# EXERCISE OBJECTIVE
Return, exactly and in full, the lines of the records below starting at the one with "match p with CLoad" and ending at the one with "foldl apply_future (inner", and no other lines.

# DATA FOR REVIEW

....

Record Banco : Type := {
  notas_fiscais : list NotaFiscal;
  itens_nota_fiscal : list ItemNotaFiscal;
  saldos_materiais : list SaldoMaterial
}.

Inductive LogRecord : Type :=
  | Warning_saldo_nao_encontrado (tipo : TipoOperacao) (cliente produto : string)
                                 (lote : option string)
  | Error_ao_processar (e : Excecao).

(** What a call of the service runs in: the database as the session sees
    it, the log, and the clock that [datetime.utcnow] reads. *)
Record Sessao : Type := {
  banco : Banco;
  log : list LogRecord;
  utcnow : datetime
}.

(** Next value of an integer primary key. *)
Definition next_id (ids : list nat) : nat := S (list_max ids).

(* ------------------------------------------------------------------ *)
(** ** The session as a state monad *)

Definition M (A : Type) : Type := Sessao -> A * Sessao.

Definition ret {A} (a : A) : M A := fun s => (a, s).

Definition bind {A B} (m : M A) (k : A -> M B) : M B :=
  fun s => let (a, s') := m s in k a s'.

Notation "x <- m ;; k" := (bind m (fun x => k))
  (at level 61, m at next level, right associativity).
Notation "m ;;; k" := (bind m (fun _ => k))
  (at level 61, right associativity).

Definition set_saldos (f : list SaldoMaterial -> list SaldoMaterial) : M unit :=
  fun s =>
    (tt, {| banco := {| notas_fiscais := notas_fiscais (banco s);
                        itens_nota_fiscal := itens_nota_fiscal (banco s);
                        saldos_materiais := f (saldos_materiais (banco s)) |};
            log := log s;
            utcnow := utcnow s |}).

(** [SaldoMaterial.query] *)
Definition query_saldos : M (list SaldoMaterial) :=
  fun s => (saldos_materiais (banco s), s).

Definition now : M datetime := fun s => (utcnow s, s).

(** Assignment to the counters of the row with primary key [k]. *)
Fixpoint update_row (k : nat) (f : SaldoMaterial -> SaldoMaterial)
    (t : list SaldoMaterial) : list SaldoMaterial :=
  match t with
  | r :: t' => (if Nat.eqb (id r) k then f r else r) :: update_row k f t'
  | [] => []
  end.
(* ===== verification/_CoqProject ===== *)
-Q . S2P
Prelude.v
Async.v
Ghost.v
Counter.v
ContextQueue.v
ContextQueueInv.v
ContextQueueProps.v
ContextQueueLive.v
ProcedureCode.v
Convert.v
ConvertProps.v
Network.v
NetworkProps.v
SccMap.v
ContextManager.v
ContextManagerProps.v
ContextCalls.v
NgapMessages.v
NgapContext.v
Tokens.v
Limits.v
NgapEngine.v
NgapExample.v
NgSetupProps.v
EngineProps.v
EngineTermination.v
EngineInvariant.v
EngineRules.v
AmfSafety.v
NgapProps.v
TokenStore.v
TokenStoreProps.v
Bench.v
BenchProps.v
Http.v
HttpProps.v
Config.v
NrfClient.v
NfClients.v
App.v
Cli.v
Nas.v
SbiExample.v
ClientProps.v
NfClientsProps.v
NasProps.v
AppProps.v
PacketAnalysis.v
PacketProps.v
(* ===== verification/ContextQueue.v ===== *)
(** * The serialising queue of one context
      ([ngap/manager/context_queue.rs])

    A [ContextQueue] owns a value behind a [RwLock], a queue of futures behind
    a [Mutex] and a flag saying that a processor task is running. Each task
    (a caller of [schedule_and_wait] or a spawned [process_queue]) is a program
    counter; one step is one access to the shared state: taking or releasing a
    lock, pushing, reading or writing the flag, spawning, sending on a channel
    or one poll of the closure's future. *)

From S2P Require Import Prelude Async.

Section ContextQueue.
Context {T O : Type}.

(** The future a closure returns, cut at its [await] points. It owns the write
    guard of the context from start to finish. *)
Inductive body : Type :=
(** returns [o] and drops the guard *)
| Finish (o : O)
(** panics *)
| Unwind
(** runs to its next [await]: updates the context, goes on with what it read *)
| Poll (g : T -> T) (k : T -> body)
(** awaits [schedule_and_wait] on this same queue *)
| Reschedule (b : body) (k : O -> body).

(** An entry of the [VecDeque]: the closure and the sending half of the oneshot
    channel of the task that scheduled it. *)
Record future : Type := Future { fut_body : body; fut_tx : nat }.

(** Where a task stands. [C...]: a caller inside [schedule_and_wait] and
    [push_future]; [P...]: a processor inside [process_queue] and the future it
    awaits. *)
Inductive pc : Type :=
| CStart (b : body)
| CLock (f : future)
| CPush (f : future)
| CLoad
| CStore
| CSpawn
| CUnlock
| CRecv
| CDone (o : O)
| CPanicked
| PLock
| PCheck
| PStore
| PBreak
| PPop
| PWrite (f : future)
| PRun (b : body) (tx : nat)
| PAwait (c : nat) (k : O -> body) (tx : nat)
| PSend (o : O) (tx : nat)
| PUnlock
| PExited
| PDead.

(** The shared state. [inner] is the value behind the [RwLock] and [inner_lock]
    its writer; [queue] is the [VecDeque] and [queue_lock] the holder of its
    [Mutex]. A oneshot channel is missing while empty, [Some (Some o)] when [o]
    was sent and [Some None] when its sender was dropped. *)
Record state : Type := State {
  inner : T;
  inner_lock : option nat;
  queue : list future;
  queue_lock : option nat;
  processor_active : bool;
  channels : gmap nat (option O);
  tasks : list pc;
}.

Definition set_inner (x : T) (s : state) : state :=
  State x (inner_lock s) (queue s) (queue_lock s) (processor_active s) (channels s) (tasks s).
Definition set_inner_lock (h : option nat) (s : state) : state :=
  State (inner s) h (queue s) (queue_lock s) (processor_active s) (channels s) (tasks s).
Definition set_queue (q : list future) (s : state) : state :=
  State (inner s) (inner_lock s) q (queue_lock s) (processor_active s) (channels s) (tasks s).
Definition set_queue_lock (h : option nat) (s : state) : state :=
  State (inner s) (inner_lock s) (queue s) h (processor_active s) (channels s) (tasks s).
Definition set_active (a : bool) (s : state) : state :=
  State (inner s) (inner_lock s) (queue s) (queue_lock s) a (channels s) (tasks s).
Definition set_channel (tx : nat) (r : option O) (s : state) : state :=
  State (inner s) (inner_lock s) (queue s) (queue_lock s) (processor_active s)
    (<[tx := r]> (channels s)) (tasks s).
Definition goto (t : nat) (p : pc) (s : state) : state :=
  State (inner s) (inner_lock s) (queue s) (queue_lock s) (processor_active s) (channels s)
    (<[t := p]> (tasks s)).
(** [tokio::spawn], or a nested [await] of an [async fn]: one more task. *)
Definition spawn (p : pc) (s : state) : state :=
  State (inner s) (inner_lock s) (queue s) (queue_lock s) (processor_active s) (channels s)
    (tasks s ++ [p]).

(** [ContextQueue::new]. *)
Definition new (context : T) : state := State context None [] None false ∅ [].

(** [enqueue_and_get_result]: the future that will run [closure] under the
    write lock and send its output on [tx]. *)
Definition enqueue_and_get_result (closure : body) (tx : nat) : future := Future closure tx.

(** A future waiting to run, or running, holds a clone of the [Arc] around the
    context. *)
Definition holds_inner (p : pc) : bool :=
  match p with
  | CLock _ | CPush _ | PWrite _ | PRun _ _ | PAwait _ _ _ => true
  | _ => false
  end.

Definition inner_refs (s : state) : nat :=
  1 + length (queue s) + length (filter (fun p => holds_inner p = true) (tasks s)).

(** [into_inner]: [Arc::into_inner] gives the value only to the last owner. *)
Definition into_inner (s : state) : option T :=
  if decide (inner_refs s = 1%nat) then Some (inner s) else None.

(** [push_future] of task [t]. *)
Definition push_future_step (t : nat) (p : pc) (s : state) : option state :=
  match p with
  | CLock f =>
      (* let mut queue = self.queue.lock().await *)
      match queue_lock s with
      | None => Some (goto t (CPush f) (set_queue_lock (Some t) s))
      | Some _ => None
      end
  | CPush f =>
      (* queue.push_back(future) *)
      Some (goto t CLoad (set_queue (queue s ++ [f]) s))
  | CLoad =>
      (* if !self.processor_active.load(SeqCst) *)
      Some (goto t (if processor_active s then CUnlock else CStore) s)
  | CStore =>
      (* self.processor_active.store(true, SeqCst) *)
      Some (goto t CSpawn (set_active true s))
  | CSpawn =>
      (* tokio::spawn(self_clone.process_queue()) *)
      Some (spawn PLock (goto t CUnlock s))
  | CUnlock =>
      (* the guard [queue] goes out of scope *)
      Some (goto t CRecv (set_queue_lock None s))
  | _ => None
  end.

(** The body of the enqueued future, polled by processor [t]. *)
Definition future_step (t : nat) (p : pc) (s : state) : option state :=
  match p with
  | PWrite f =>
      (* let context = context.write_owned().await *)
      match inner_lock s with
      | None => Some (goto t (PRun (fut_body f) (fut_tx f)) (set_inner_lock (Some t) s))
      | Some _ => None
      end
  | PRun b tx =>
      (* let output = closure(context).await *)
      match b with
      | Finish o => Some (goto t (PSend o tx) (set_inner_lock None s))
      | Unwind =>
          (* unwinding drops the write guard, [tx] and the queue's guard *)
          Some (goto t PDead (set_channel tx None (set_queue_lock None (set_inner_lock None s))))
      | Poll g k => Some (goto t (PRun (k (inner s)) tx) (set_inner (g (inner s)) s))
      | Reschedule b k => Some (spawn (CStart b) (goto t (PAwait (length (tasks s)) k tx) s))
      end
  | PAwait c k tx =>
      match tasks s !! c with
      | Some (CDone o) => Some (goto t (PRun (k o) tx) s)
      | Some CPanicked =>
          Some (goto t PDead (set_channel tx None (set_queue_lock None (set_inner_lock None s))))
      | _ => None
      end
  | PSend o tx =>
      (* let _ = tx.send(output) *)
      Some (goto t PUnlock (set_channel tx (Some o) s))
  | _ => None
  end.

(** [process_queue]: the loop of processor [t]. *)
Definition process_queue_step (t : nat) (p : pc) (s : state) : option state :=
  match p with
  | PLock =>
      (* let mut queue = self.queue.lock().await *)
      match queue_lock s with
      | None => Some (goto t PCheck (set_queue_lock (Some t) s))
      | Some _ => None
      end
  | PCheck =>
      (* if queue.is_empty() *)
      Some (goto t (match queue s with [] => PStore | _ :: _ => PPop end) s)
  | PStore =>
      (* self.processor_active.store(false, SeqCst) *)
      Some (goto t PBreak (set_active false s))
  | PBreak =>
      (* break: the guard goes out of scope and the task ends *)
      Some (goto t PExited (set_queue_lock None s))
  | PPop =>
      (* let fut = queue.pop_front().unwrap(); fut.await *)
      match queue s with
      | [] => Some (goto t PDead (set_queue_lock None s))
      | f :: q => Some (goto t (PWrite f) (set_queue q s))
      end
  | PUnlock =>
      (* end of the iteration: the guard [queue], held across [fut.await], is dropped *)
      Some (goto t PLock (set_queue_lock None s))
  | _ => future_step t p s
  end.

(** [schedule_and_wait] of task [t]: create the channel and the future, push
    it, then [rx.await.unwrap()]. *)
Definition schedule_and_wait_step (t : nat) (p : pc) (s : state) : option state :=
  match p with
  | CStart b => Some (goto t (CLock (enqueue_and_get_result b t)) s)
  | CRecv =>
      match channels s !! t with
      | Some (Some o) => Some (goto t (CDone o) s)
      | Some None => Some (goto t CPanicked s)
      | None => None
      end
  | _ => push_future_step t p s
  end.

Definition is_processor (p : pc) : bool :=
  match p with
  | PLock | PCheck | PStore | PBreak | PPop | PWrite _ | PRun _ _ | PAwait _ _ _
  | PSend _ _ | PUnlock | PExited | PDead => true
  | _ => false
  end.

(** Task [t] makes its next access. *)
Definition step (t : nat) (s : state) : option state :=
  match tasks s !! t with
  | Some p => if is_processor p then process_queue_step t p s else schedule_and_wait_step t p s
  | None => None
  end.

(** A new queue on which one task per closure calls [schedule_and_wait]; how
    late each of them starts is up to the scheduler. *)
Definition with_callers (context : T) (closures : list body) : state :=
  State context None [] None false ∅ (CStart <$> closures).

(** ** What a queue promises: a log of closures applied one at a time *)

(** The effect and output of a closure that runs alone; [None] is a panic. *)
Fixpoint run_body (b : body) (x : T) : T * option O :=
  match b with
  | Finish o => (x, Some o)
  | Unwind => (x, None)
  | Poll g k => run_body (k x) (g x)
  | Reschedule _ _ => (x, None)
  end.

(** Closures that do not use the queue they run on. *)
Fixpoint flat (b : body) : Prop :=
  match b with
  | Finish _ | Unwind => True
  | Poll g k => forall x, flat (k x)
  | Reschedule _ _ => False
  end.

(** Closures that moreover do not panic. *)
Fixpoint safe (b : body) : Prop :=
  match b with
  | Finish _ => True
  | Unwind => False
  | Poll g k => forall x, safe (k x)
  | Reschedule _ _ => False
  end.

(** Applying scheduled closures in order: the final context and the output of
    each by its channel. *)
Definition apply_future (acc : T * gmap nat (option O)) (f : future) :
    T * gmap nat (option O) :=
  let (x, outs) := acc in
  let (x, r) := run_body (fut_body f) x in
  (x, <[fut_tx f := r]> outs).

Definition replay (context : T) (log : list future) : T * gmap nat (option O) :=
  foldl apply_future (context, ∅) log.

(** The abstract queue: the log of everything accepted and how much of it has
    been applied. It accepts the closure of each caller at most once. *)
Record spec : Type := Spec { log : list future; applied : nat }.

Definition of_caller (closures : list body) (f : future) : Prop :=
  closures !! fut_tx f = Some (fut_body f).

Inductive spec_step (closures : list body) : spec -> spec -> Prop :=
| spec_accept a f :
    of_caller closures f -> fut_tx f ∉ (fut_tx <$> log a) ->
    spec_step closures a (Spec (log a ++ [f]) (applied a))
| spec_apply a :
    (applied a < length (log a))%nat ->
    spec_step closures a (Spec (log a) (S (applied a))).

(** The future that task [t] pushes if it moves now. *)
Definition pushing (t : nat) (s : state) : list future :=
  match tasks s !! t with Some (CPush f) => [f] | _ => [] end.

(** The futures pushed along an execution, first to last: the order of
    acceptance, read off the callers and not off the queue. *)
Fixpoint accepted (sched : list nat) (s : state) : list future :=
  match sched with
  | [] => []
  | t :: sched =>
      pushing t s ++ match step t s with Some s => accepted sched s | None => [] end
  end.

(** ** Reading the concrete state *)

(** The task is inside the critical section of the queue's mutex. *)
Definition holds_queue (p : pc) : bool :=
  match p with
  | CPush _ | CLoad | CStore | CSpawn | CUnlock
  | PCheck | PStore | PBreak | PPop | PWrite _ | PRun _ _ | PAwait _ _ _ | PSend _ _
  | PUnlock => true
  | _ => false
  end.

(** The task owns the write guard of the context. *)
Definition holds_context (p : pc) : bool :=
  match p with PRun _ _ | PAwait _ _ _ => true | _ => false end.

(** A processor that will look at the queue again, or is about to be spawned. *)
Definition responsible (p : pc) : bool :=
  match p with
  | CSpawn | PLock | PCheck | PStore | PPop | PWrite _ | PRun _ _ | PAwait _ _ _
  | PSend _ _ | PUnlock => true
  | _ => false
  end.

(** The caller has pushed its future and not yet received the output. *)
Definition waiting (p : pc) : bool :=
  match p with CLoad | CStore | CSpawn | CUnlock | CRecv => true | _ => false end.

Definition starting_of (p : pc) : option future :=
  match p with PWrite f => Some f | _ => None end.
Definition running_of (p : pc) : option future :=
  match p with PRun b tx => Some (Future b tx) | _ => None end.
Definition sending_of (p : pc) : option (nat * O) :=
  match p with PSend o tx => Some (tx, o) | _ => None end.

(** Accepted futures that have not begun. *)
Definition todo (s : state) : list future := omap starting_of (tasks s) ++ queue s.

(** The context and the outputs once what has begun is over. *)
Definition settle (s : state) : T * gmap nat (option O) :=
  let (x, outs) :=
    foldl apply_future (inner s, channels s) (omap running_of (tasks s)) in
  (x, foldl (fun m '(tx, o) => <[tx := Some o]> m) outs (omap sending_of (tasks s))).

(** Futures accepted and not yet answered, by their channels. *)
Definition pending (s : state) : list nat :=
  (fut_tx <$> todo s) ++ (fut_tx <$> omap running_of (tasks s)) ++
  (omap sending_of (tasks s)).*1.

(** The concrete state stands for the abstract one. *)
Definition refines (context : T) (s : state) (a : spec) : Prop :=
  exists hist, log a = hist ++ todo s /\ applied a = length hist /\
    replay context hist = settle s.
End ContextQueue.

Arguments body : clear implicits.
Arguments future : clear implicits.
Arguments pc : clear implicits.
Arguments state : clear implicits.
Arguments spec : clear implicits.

....

# TASK RESPONSE
  match p with CLoad | CStore | CSpawn | CUnlock | CRecv => true | _ => false end.

Definition starting_of (p : pc) : option future :=
  match p with PWrite f => Some f | _ => None end.
Definition running_of (p : pc) : option future :=
  match p with PRun b tx => Some (Future b tx) | _ => None end.
Definition sending_of (p : pc) : option (nat * O) :=
  match p with PSend o tx => Some (tx, o) | _ => None end.

(** Accepted futures that have not begun. *)
Definition todo (s : state) : list future := omap starting_of (tasks s) ++ queue s.

(** The context and the outputs once what has begun is over. *)
Definition settle (s : state) : T * gmap nat (option O) :=
  let (x, outs) :=
    foldl apply_future (inner s, channels s) (omap running_of (tasks s)) in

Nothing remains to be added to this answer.